### Directions for this task
Each line of the data below that carries the word "else" needs to be copied.

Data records

..........

(** The options a full command line sets. *)
Lemma main_command (f i o : text) (d r : bool) (s : option text)
    (fs : files) (stdin : list text) :
  script (command f i o ++ switches d r s) fs stdin
  = run_with {| ditch_non_Arabic := d; restore_ta_marbuta := r;
                func := Some f; infp := Some i; outfp := Some o;
                split_char := s |} fs stdin.
Proof.
  unfold main. rewrite getopt_command.
  destruct (getopt_switches d r s) as (os & -> & Hos).
  change (read_opts ((U "-f", f) :: (U "-i", i) :: (U "-o", o) :: os)
            no_options)
    with (read_opts os
            {| ditch_non_Arabic := false; restore_ta_marbuta := false;
               func := Some f; infp := Some i; outfp := Some o;
               split_char := None |}).
  rewrite Hos. cbn [ditch_non_Arabic restore_ta_marbuta func infp outfp
                    split_char].
  rewrite !orb_false_r. now destruct s.
Qed.

(** [main] past the prompts, when nothing is left to ask. *)
Lemma run_given (st : options) (f i o : text) (fs : files)
    (stdin : list text) :
  func st = Some f -> f <> [] -> infp st = Some i -> i <> [] ->
  outfp st = Some o -> o <> [] ->
  run_with st fs stdin
  = if text_eqb f (U "segment") then
      dispatch
        (fun i o => segment i o (restore_ta_marbuta st) (split_char st))
        i o fs
    else if text_eqb f (U "POS_tag") then
      dispatch
        (fun i o => POS_tag format_beyond i o true (ditch_non_Arabic st))
        i o fs
    else ([], Returned, fs).
Proof.
  intros Hf Nf Hi Ni Ho No. unfold run, ask_path.
  rewrite Hf, Hi, Ho.
  destruct f as [|cf f]; [contradiction|].
  destruct i as [|ci i]; [contradiction|].
  destruct o as [|co o]; [contradiction|].
  cbn [falsy value].
  destruct (text_eqb (cf :: f) (U "segment"));
    [|destruct (text_eqb (cf :: f) (U "POS_tag"))];
    try match goal with
    | |- context [dispatch ?a ?b ?c ?d] =>
      destruct (dispatch a b c d) as [[ev4 e] fs']
    end; reflexivity.
Qed.

Lemma isfile_not_dir i fs : isfile i fs = true -> isdir i fs = false.
Proof.
  unfold isfile, isdir. destruct (locate i) as [k|]; [|reflexivity].
  destruct (fs !! k) as [[c|]|]; try discriminate; reflexivity.
Qed.

(** A file is handed to the flow, and how the flow ends is how the run
    ends. *)
Lemma dispatch_file flow i o fs :
  isfile i fs = true ->
  dispatch flow i o fs = let '(r, fs') := flow i o fs in ([], finish r, fs').
Proof.
  intros H. unfold dispatch. now rewrite (isfile_not_dir _ _ H), H.
Qed.

(** Without a split character the output file is rewritten all the
    same, reconnected if that was asked. *)
Lemma segment_plain (fs fs1 : files) (i o : text) (r0 : option text)
    (raw : text) (r : bool) :
  _call segmenter_jar i o fs = (Done r0, fs1) ->
  read o fs1 = (Done raw, fs1) ->
  segment i o r None fs = write o (if r then reconnect raw else raw) fs1.
Proof.
  intros Hcall Hread. unfold segment, iobind. rewrite Hcall.
  cbn [is_plus negb]. rewrite orb_true_r, Hread.
  unfold lift, segment_text. destruct r; [|reflexivity].
  now rewrite sub_ta_marbuta.
Qed.

(** X11. When the options parse and one of them is the help option,
    [main] prints the help text and returns: nothing is asked, and the
    store is left as it was, whatever the other options are and
    wherever the help option stands among them. *)
Theorem main_help (argv : list text) (fs : files) (stdin : list text)
    (opts : list (text * text)) (rest : list text) (opt arg : text) :
  Getopt.getopt opt_str opt_list argv = inr (opts, rest) ->
  In (opt, arg) opts -> opt = U "-h" \/ opt = U "--help" ->
  script argv fs stdin = ([Say info], Returned, fs).
Proof.
  intros H Hin Ho. unfold main. rewrite H.
  rewrite (read_opts_help opts opt arg Hin); [reflexivity|].
  destruct Ho as [-> | ->]; reflexivity.
Qed.

(** X12. The long options [--func], [--inpath], [--outpath] and
    [--split_char] are declared to [getopt] without a trailing [=], so
    they take no value: given as [--name=value], the script prints the
    error of [getopt] and the help text and exits with status 2; the
    store is left as it was. *)
Theorem long_option_rejects_value (name v : text) (rest : list text)
    (fs : files) (stdin : list text) :
  In name valued_long ->
  script ((U "--" ++ name ++ [Getopt.EQUALS] ++ v) :: rest) fs stdin
  = ([Say (U "option --" ++ name ++ U " must not have an argument");
      Say (U "Input incorrect: " ++ [LF] ++ info)],
     Exited 2, fs).
Proof.
  intros [<-|[<-|[<-|[<-|[]]]]]; vm_compute; reflexivity.
Qed.

(** X13. Given as [--name value], with the value a separate argument
    that does not start with a dash, the same four long options have no
    effect: the value ends option parsing, the option sets its variable
    to the empty string, and the script runs as if started with no
    arguments at all. *)
Theorem long_option_without_effect (name : text) (rest : list text)
    (fs : files) (stdin : list text) :
  In name valued_long ->
  startswith (U "-") (hd [] rest) = false ->
  script ((U "--" ++ name) :: rest) fs stdin = script [] fs stdin.
Proof.
  intros Hin Hrest. unfold main. rewrite (getopt_long_plain _ _ Hin).
  destruct (getopt_stops opt_str opt_list rest Hrest) as [remaining ->].
  destruct Hin as [<-|[<-|[<-|[<-|[]]]]]; reflexivity.
Qed.

(** X14. A function name given with [-f] is never checked: with any
    non-empty name other than [segment] and [POS_tag], and both paths
    given, the script returns without printing anything and leaves the
    store as it was. *)
Theorem unknown_function_is_silent (f i o : text) (d r : bool)
    (s : option text) (fs : files) (stdin : list text) :
  f <> [] -> i <> [] -> o <> [] ->
  f <> U "segment" -> f <> U "POS_tag" ->
  script (command f i o ++ switches d r s) fs stdin = ([], Returned, fs).
Proof.
  intros Nf Ni No Hs Hp. rewrite main_command.
  rewrite (run_given _ f i o) by (reflexivity || assumption).
  now rewrite !text_eqb_neq.
Qed.

(** X15. A function name typed at the prompt is checked, and as typed:
    unlike the two paths it is not stripped.  Any line other than
    exactly [segment] or [POS_tag] makes the script print the abort
    message and return, before it asks for a path; the store is left
    as it was. *)
Theorem prompted_function_is_checked (line : text) (fs : files)
    (stdin : list text) :
  line <> U "segment" -> line <> U "POS_tag" ->
  script [] fs (line :: stdin)
  = ([Ask prompt_func; Say (U "Aborting: unknown function.")], Returned, fs).
Proof.
  intros Hs Hp. unfold main.
  change (Getopt.getopt opt_str opt_list []) with
    (@inr Getopt.error _ (@nil (text * text), @nil text)).
  cbn [read_opts]. unfold run. cbn [falsy func no_options].
  unfold is_opt, Getopt.mem. cbn [existsb].
  now rewrite !text_eqb_neq.
Qed.




(** X19. An input path that is neither a folder nor a file: for either
    function the script prints the abort message with the path and
    returns; the store is left as it was, and the exit is a normal
    return. *)
Theorem main_missing_path (f i o : text) (d r : bool) (s : option text)
    (fs : files) (stdin : list text) :
  f = U "segment" \/ f = U "POS_tag" ->
  i <> [] -> o <> [] ->
  isdir i fs = false -> isfile i fs = false ->
  script (command f i o ++ switches d r s) fs stdin
  = ([Say (U "Aborting. No such file or folder: " ++ i)], Returned, fs).
Proof.
  intros Hf Ni No Hdir Hfile. rewrite main_command.
  rewrite (run_given _ f i o)
    by (reflexivity || assumption || (destruct Hf; subst; discriminate)).
  unfold dispatch. rewrite Hdir, Hfile.
  destruct Hf; subst f.
  - now rewrite text_eqb_refl.
  - change (text_eqb (U "POS_tag") (U "segment")) with false.
    now rewrite text_eqb_refl.
Qed.


(** X21. A command line that starts with a one-letter option the script
    does not know ends the run with exit status 2: the script prints
    the message of [getopt] and then the help text under the heading
    [Input incorrect:], asks nothing, and leaves the store as it was. *)
Theorem unknown_option_exits (c : char) (rest : list text) (fs : files)
    (stdin : list text) :
  c <> Getopt.DASH -> ~ In c (U "hdrfios") ->
  script ([Getopt.DASH; c] :: rest) fs stdin
  = ([Say (U "option -" ++ [c] ++ U " not recognized");
      Say (U "Input incorrect: " ++ [LF] ++ info)],
     Exited 2, fs).
Proof.
  intros Hc Hn. unfold main.
  rewrite (getopt_short_unknown _ _ _ _
             (Getopt.NotRecognized false [c]) Hc); [reflexivity|].
  apply short_has_arg_unknown. intros x Hx Hcolon ->. apply Hn.
  vm_compute in Hx, Hcolon. vm_compute. intuition congruence.
Qed.

(** X22. A value-taking short option that is the whole command line,
    without its value, ends the run in the same way, with the message
    that the option requires an argument. *)
Theorem missing_value_exits (c : char) (fs : files) (stdin : list text) :
  In c (U "fios") ->
  script [[Getopt.DASH; c]] fs stdin
  = ([Say (U "option -" ++ [c] ++ U " requires argument");
      Say (U "Input incorrect: " ++ [LF] ++ info)],
     Exited 2, fs).
Proof.
  intros [<-|[<-|[<-|[<-|[]]]]]; vm_compute; reflexivity.
Qed.

End MainFacts.

Lemma main_help_witness :
  let E := Demo.env Demo.copy in
  let argv := [U "-f"; U "segment"; U "--help"] in
  let opts := [(U "-f", U "segment"); (U "--help", [])] in
  (Getopt.getopt opt_str opt_list argv = inr (opts, [])
   /\ In (U "--help", []) opts
   /\ (U "--help" = U "-h" \/ U "--help" = U "--help"))
  /\ main Demo.format_beyond argv ∅ [] = ([Say info], Returned, ∅).
Proof.
  intros E argv opts.
  assert (H1 : Getopt.getopt opt_str opt_list argv = inr (opts, []))
    by (vm_compute; reflexivity).
  assert (H2 : In (U "--help", []) opts) by (right; left; reflexivity).
  assert (H3 : U "--help" = U "-h" \/ U "--help" = U "--help")
    by (right; reflexivity).
  split; [split; [exact H1 | split; [exact H2 | exact H3]]|].
  exact (main_help Demo.format_beyond argv ∅ [] opts [] (U "--help") []
           H1 H2 H3).
Defined.

Lemma long_option_rejects_value_witness :
  let E := Demo.env Demo.copy in
  In (U "func") valued_long
  /\ main Demo.format_beyond
       ((U "--" ++ U "func" ++ [Getopt.EQUALS] ++ U "segment") :: []) ∅ []
     = ([Say (U "option --" ++ U "func" ++ U " must not have an argument");
         Say (U "Input incorrect: " ++ [LF] ++ info)],
        Exited 2, ∅).
Proof.
  intros E.
  assert (H1 : In (U "func") valued_long) by (left; reflexivity).
  split; [exact H1|].
  exact (long_option_rejects_value Demo.format_beyond (U "func")
           (U "segment") [] ∅ [] H1).
Defined.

..........

### Written solution
    else if text_eqb f (U "POS_tag") then
    else ([], Returned, fs).
  segment i o r None fs = write o (if r then reconnect raw else raw) fs1.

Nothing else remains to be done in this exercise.